Heads and Tales
- Title page for Heads and Tales (1936)
- Author: Malvina Hoffman
- Publication date: 1936

= Heads and Tales (book) =

1936 book by Malvina Hoffman

Heads and Tales is a book by Malvina Hoffman first published in 1936. The book chronicles Hoffman's travels and efforts to create a series of sculptures for the Field Museum of Natural History's Races of Mankind exhibit, after being appointed to sculpt it in 1929. The parameters of the project were spelled out by Henry Field, who stated that Hoffman, “was commissioned to proceed to those lands where native races are at their purest and there register in clay and finish in bronze the living lineaments of selected types".

The book, dedicated to Ignace Jan Paderewski, begins with a discussion of Hoffman's early years and her time studying to be a sculptor, with some importance placed on her relationships with Auguste Rodin and Ivan Meštrović. Some attention is paid to the process of making sculpture, about her relationships with the Valsuani Foundry and the Roman Bronze Works, both of whom specialized in the lost wax process.

The second portion of the book details with Hoffman's travels in the Balkans, Africa, and other places prior to being picked for the Field Museum project.

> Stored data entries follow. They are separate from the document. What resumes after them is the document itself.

(* ===== verification/Archive.v ===== *)
(** * Chunk archives: src/archive/stream.h, stream.cpp, flatchunk.h, flatchunk.cpp,
      chunktypes.h, chunktypes.cpp, archive.h, archive.cpp, writer.h, writer.cpp,
      reader.h, reader.cpp, operations.h, and [ChunkSerializer::instantiate] of
      src/chunk/serializer.cpp

    An archive is a vector of flat chunks (type, number, data) that is written to
    a file and read back.  A file is the list of its bytes; an input stream keeps
    the bytes left and the state bits of [std::istream]. *)

From S2P Require Import Prelude.

(** ** Streams of the C++ library *)

Record istream := mkI { ibytes : list Z; eofbit : bool; failbit : bool }.
Definition good (s : istream) : bool := negb (eofbit s) && negb (failbit s).
(** [std::istream::operator bool] *)
Definition ok (s : istream) : bool := negb (failbit s).
(** [std::istream::read] of [n] characters: those that were there. *)
Definition sread (s : istream) (n : nat) : list Z * istream :=
  if good s then
    if (length (ibytes s) <? n)%nat then (ibytes s, mkI [] true true)
    else (take n (ibytes s), mkI (drop n (ibytes s)) false false)
  else ([], mkI (ibytes s) (eofbit s) true).
(** [std::getline(stream, value, 0)] *)
Fixpoint until_nul (l : list Z) : list Z * option (list Z) :=
  match l with
  | [] => ([], None)
  | b :: l => if b =? 0 then ([], Some l)
              else let '(t, r) := until_nul l in (b :: t, r)
  end.
Definition sgetline (s : istream) : list Z * istream :=
  if good s then
    match until_nul (ibytes s) with
    | (t, Some r) => (t, mkI r false false)
    | (t, None) => (t, mkI [] true (match t with [] => true | _ => false end))
    end
  else ([], mkI (ibytes s) (eofbit s) true).

(** An output stream writes at its position, over what is there. *)
Record ostream := mkO { obuf : list Z; opos : nat }.
Definition swrite (o : ostream) (l : list Z) : ostream :=
  mkO (take (opos o) (obuf o) ++ l ++ drop (opos o + length l) (obuf o)) (opos o + length l).

(** The characters of a C string in memory. *)
Definition c_text (l : list Z) : list Z := (until_nul l).1.

(** The destination of a read keeps the bytes that are not stored to. *)
Definition overlay (old got : list Z) : list Z := got ++ drop (length got) old.

(** ** src/archive/stream.cpp *)
Module ArchiveStreamReader.

(** [readInto] of an unsigned integer of [n] bytes that has the value [old]. *)
Definition readInto (n : nat) (old : Z) (s : istream) : bool * Z * istream :=
  let '(got, s) := sread s n in (ok s, le_value (overlay (le_bytes n old) got), s).
(** [readInto(bool &)]: the byte has no value when nothing was read. *)
Definition readInto_bool (s : istream) : res (bool * bool * istream) :=
  let '(got, s) := sread s 1 in
  match got with [] => Err Undefined | b :: _ => Ok (ok s, b =? 49, s) end.
Definition read (n : nat) (s : istream) : Z * istream :=
  let '(_, v, s) := readInto n 0 s in (v, s).
Definition readID (s : istream) : Z * istream := read 4 s.
Definition readString (s : istream) : list Z * istream := sgetline s.
Definition readFixedLengthBytes (n : Z) (s : istream) : list Z * istream :=
  let '(got, s) := sread s (Z.to_nat n) in (overlay (replicate (Z.to_nat n) 0) got, s).
Definition readBytes (n : nat) (s : istream) : list Z * istream :=
  let '(length, s) := read n s in readFixedLengthBytes length s.
Definition stillGood (s : istream) : bool := good s.
End ArchiveStreamReader.

Module ArchiveStreamWriter.

(** [writeValue] of an unsigned integer of [n] bytes. *)
Definition writeValue (n : nat) (v : Z) (o : ostream) : ostream := swrite o (le_bytes n v).
Definition writeValue_bool (flag : bool) (o : ostream) : ostream := writeValue 1 (if flag then 49 else 48) o.
Definition writeID (id : Z) (o : ostream) : ostream := writeValue 4 id o.
(** [writeString] of a C string and of a [std::string] *)
Definition writeString_c (value : list Z) (o : ostream) : ostream := swrite o (c_text value ++ [0]).
Definition writeString (value : list Z) (o : ostream) : ostream := swrite o (value ++ [0]).
Definition writeFixedLengthBytes (value : list Z) (n : Z) (o : ostream) : ostream :=
  swrite o (take (Z.to_nat n) value).
(** [writeFixedLengthBytes] of a C string *)
Definition writeFixedLengthBytes_c (value : list Z) (o : ostream) : ostream := swrite o (c_text value).
Definition writeBytes (n : nat) (value : list Z) (o : ostream) : ostream :=
  writeFixedLengthBytes value (Z.of_nat (length value)) (writeValue n (Z.of_nat (length value)) o).
End ArchiveStreamWriter.

(** ** src/archive/flatchunk.h, flatchunk.cpp *)

Record FlatChunk := mkFlat {
  ftype : Z;            (* FlatType, 16 bits *)
  fid : Z;              (* IDType, 32 bits *)
  foffset : Z;          (* OffsetType, 32 bits *)
  fdata : list Z;
  finstance : option Z  (* the chunk created for it *)
}.
Definition NoneID : Z := u32 (-1).

Module FlatChunk.
Definition new (type id : Z) (data : list Z) : FlatChunk := mkFlat type id 0 data None.
Definition getSize (f : FlatChunk) : Z := u32 (Z.of_nat (length (fdata f))).
Definition appendData (f : FlatChunk) (newData : list Z) : FlatChunk :=
  mkFlat (ftype f) (fid f) (foffset f) (fdata f ++ newData) (finstance f).
Definition setOffset (f : FlatChunk) (offset : Z) : FlatChunk :=
  mkFlat (ftype f) (fid f) offset (fdata f) (finstance f).
Definition setInstance (f : FlatChunk) (instance : option Z) : FlatChunk :=
  mkFlat (ftype f) (fid f) (foffset f) (fdata f) instance.
End FlatChunk.

(** A writer into a flat chunk, whose data is what the stream starts with. *)
Record BufferedStreamWriter := mkBuffered { bflat : FlatChunk; bstream : ostream }.
Module BufferedStreamWriter.
Definition new (f : FlatChunk) : BufferedStreamWriter := mkBuffered f (mkO (fdata f) 0).
Definition write (w : BufferedStreamWriter) (op : ostream -> ostream) : BufferedStreamWriter :=
  mkBuffered (bflat w) (op (bstream w)).
Definition flush (w : BufferedStreamWriter) : BufferedStreamWriter :=
  mkBuffered (FlatChunk.appendData (bflat w) (obuf (bstream w))) (mkO [] 0).
(** The destructor: what the flat chunk ends up with. *)
Definition destroy (w : BufferedStreamWriter) : FlatChunk :=
  match obuf (bstream w) with [] => bflat w | l => FlatChunk.appendData (bflat w) l end.
End BufferedStreamWriter.

(** [InMemoryStreamReader]: a reader of the data of a flat chunk. *)
Definition InMemoryStreamReader (f : FlatChunk) : istream := mkI (fdata f) false false.

Record FlatChunkList := mkFlatList { flatList : list (option FlatChunk); nextID : Z }.
Module FlatChunkList.
Definition empty : FlatChunkList := mkFlatList [] 0.
Definition getNextID (l : FlatChunkList) : Z * FlatChunkList :=
  (nextID l, mkFlatList (flatList l) (u32 (nextID l + 1))).
Definition getCount (l : FlatChunkList) : Z := Z.of_nat (length (flatList l)).
Definition addFlatChunk (l : FlatChunkList) (f : FlatChunk) : res FlatChunkList :=
  let v := if getCount l <? u32 (fid f + 1) then resize (Z.to_nat (u32 (fid f + 1))) None (flatList l)
           else flatList l in
  v ← store v (fid f) (Some f);
  Ok (mkFlatList v (nextID l)).
Definition newFlatChunk_id (l : FlatChunkList) (type id : Z) : res FlatChunkList :=
  addFlatChunk l (FlatChunk.new type id []).
Definition newFlatChunk (l : FlatChunkList) (type : Z) : res (Z * FlatChunkList) :=
  let '(id, l) := getNextID l in l ← newFlatChunk_id l type id; Ok (id, l).
Definition get (l : FlatChunkList) (i : Z) : res (option FlatChunk) :=
  cassert (i <? getCount l);; load (flatList l) i.
End FlatChunkList.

The most important third section begins with “When we started on our ‘Round the World” trip in September 1931”, and from there on the book concerns itself with her producing the life-sized sculptures for the Races of Mankind exhibit. Her story winds up in Taos, New Mexico to create her "aboriginal American” sculptures.

The sculptures that Hoffman made are used as illustrations in another book, The March of Civilization in maps and pictures.